**Task details**
Read the records below and report each line in which "else" occurs.

■ ■ ■ ■ ■ ■ ■

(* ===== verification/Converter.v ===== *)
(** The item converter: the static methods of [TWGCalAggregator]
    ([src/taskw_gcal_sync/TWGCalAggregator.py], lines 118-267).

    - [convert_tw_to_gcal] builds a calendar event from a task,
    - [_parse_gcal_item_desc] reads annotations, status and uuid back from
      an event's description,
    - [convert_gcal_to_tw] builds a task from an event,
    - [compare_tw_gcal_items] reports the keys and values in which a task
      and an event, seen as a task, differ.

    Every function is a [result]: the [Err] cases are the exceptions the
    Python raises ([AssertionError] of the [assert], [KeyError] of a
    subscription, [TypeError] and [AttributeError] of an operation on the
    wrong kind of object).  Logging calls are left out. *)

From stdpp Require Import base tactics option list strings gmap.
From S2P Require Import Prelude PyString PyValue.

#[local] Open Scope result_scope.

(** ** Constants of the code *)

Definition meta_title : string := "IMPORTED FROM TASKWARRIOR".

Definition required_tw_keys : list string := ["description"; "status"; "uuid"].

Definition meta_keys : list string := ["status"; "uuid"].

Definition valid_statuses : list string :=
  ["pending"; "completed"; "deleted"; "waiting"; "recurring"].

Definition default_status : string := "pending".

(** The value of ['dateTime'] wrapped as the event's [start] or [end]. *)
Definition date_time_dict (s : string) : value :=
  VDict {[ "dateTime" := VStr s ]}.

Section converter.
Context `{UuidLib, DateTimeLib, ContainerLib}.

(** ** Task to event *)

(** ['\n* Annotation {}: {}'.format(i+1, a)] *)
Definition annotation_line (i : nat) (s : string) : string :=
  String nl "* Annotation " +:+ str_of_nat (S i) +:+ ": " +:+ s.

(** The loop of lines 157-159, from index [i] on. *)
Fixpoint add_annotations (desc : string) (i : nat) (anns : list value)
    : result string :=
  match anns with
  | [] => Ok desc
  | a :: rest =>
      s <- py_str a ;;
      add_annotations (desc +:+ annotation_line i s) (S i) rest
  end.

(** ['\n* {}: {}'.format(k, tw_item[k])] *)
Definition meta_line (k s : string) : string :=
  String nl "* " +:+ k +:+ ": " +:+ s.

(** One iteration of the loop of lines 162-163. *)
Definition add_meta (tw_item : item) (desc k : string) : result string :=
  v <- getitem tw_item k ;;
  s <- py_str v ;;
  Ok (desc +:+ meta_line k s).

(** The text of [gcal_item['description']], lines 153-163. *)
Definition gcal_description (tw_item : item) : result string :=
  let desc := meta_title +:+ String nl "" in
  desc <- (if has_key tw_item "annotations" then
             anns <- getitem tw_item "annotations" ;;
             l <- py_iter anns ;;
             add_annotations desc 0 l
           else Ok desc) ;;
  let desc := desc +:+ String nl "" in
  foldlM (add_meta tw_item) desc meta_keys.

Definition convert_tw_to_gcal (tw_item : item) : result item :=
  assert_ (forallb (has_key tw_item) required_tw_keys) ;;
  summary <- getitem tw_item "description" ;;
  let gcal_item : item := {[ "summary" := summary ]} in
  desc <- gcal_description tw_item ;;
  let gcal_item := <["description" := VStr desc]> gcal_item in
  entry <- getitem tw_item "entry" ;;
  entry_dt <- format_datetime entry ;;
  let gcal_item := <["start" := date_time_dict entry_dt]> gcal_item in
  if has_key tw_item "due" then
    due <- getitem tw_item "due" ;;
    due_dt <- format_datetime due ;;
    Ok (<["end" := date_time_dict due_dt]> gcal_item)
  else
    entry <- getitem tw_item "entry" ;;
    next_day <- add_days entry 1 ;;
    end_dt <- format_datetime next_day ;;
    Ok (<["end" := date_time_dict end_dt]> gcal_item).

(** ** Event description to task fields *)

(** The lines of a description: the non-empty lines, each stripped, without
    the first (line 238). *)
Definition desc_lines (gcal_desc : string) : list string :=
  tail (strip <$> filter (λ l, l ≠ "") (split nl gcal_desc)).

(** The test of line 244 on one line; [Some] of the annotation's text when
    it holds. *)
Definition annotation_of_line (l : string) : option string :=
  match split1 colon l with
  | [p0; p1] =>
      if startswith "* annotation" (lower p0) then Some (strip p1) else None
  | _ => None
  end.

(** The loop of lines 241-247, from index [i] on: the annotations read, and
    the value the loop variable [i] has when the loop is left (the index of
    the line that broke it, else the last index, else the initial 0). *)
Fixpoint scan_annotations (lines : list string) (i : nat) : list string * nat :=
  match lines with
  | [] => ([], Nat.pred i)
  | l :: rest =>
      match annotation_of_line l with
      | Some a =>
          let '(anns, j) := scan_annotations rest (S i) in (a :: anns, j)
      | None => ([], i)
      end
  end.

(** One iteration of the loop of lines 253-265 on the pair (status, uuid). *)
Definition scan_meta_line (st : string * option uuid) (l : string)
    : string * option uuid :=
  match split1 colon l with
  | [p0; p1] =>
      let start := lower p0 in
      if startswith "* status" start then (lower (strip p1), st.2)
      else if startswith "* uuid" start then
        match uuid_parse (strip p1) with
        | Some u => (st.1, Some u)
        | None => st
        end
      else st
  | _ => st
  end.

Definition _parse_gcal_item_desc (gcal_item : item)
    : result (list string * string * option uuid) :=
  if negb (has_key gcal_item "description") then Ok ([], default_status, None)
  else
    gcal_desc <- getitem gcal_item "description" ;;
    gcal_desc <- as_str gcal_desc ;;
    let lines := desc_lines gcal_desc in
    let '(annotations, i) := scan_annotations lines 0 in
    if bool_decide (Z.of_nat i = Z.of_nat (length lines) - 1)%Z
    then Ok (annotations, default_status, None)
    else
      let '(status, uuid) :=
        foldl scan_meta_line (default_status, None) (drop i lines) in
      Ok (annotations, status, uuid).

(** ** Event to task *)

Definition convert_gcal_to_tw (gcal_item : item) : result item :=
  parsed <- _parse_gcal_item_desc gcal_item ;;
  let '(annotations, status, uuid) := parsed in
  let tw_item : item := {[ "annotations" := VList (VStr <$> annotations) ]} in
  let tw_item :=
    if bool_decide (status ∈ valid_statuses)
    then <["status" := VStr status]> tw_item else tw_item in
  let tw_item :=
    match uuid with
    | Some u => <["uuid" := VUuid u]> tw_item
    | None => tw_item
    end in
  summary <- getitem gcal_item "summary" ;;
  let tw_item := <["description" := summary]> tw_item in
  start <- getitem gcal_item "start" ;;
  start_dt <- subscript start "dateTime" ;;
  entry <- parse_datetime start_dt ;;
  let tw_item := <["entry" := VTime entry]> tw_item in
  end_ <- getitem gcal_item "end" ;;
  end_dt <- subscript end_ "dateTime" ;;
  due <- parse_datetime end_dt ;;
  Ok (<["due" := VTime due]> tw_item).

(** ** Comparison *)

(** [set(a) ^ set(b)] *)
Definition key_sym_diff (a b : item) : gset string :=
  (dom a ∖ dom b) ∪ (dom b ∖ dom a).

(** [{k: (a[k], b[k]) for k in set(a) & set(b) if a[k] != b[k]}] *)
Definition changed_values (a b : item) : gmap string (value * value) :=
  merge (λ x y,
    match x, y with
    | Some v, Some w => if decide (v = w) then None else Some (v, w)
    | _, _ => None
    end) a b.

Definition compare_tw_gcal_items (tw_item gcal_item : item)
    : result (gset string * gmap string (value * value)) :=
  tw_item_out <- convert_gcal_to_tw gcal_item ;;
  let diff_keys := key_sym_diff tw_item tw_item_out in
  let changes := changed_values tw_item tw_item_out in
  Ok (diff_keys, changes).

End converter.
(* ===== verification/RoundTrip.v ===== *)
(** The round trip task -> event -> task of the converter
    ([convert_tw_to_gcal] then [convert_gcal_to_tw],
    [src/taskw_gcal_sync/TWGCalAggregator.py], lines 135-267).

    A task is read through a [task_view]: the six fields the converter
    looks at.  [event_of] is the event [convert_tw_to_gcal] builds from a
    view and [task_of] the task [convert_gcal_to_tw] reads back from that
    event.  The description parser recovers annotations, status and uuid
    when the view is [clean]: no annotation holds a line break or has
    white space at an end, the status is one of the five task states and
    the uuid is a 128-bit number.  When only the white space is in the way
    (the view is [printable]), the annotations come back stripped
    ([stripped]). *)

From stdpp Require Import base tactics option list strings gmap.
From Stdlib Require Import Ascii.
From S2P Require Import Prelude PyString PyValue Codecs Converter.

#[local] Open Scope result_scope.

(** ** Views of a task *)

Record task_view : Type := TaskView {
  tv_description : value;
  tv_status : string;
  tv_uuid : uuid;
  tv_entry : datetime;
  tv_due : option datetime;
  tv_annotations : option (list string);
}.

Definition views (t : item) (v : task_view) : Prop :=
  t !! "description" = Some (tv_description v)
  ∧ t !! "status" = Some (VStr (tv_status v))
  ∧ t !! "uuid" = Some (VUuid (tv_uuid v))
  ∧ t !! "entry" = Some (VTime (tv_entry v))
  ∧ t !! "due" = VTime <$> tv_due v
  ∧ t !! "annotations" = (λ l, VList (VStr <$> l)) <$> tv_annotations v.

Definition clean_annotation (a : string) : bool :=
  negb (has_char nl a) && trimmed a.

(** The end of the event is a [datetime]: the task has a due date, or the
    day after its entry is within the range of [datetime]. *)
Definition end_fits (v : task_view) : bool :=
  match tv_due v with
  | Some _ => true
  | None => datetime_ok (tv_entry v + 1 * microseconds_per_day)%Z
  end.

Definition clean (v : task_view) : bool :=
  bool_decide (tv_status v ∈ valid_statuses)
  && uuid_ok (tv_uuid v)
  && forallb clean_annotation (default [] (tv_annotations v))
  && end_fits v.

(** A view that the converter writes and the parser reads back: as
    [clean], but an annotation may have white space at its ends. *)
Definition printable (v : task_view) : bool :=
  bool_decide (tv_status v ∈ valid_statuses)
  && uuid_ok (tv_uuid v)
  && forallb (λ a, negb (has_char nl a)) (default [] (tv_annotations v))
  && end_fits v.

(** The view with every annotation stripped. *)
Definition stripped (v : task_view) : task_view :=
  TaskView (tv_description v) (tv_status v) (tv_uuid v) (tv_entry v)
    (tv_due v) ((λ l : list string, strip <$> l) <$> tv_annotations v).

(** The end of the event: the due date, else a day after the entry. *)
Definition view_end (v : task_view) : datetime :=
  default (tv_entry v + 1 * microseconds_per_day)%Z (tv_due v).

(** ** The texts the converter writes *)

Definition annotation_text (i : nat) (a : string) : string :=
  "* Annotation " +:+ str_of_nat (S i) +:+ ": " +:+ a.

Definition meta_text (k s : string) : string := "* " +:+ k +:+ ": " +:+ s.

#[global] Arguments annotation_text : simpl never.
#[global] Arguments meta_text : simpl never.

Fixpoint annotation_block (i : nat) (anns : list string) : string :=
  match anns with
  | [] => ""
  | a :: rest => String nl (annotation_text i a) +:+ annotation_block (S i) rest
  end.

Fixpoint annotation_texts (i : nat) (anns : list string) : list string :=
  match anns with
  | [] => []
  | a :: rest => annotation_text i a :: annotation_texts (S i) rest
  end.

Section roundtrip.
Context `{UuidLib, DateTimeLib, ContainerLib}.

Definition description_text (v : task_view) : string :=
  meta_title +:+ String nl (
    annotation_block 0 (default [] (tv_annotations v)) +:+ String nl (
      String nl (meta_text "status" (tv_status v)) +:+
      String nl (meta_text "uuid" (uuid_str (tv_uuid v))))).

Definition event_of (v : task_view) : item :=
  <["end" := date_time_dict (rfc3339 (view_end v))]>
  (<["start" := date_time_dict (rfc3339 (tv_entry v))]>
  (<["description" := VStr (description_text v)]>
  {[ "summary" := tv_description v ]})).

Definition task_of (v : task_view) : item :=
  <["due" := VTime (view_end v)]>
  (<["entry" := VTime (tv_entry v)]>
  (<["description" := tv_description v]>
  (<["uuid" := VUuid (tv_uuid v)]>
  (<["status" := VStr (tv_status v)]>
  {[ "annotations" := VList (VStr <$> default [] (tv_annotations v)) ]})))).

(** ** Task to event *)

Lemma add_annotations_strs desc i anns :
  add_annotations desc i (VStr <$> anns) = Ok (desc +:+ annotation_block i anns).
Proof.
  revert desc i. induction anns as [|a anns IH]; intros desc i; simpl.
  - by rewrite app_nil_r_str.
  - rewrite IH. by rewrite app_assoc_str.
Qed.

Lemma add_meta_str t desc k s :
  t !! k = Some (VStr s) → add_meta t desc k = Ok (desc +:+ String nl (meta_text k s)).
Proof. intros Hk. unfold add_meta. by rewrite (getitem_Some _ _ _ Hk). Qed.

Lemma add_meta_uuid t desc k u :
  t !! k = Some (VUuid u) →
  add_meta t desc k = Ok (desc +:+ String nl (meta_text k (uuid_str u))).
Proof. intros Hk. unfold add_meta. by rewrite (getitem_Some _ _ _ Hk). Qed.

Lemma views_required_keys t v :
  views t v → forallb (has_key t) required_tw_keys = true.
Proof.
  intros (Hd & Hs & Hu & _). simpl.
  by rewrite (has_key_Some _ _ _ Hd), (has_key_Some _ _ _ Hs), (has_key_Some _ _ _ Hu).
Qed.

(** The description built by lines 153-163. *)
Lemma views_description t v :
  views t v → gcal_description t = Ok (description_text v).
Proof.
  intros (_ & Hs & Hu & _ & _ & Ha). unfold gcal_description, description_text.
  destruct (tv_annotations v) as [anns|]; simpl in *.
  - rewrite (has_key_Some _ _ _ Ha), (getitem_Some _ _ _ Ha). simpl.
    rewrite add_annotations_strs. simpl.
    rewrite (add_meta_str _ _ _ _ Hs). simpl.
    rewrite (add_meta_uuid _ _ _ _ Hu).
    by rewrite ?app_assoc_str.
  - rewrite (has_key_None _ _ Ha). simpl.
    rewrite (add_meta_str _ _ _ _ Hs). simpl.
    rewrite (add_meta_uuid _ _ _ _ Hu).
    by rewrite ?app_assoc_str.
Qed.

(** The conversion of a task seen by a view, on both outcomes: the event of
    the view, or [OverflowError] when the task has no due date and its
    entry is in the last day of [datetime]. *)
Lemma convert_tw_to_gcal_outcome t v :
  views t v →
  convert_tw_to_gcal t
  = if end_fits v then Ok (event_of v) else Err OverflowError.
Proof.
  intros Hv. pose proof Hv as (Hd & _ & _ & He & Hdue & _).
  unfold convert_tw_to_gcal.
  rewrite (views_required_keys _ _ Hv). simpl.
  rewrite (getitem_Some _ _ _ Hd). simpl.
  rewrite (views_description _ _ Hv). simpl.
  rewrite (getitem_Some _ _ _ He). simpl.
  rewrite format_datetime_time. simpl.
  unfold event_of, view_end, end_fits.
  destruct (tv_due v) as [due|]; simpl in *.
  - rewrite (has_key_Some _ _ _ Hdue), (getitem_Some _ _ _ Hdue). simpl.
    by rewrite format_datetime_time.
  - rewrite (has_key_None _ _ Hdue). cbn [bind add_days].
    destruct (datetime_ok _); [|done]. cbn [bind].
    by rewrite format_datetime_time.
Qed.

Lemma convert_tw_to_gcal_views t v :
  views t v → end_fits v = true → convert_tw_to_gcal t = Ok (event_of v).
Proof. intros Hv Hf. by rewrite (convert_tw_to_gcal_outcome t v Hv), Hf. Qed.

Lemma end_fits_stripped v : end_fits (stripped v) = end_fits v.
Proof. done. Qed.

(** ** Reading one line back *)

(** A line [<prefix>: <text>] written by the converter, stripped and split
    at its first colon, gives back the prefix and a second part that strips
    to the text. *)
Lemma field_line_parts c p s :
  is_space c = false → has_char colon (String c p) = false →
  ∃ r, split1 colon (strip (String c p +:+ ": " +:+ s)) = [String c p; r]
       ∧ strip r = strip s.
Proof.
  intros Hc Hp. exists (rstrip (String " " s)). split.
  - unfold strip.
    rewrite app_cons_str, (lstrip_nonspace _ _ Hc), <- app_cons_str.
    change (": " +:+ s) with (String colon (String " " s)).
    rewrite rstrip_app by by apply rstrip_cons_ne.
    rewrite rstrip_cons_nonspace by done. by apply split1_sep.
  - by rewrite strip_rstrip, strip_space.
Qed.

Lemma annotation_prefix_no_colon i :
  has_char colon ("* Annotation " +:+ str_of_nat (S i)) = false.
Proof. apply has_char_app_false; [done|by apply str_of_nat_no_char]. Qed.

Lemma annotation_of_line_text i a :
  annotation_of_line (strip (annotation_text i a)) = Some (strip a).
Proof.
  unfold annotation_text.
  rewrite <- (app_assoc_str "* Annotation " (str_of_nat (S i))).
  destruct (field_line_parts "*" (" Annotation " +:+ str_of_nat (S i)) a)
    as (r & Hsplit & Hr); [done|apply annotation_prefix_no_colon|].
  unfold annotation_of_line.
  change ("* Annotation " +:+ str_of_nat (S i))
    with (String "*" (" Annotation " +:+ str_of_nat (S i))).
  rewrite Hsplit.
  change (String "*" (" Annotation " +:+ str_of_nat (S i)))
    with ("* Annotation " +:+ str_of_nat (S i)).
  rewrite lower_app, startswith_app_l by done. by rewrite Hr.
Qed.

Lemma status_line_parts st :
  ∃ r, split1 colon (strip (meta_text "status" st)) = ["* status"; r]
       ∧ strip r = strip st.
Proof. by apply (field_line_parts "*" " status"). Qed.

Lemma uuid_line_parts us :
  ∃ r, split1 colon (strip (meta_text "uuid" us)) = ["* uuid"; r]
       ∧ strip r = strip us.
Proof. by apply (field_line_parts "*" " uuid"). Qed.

■ ■ ■ ■ ■ ■ ■

**Answer for the task**
           else Ok desc) ;;
  else
      if startswith "* annotation" (lower p0) then Some (strip p1) else None
    the line that broke it, else the last index, else the initial 0). *)
      else if startswith "* uuid" start then
      else st
  else
    else
    then <["status" := VStr status]> tw_item else tw_item in
    | Some v, Some w => if decide (v = w) then None else Some (v, w)
(** The end of the event: the due date, else a day after the entry. *)
  = if end_fits v then Ok (event_of v) else Err OverflowError.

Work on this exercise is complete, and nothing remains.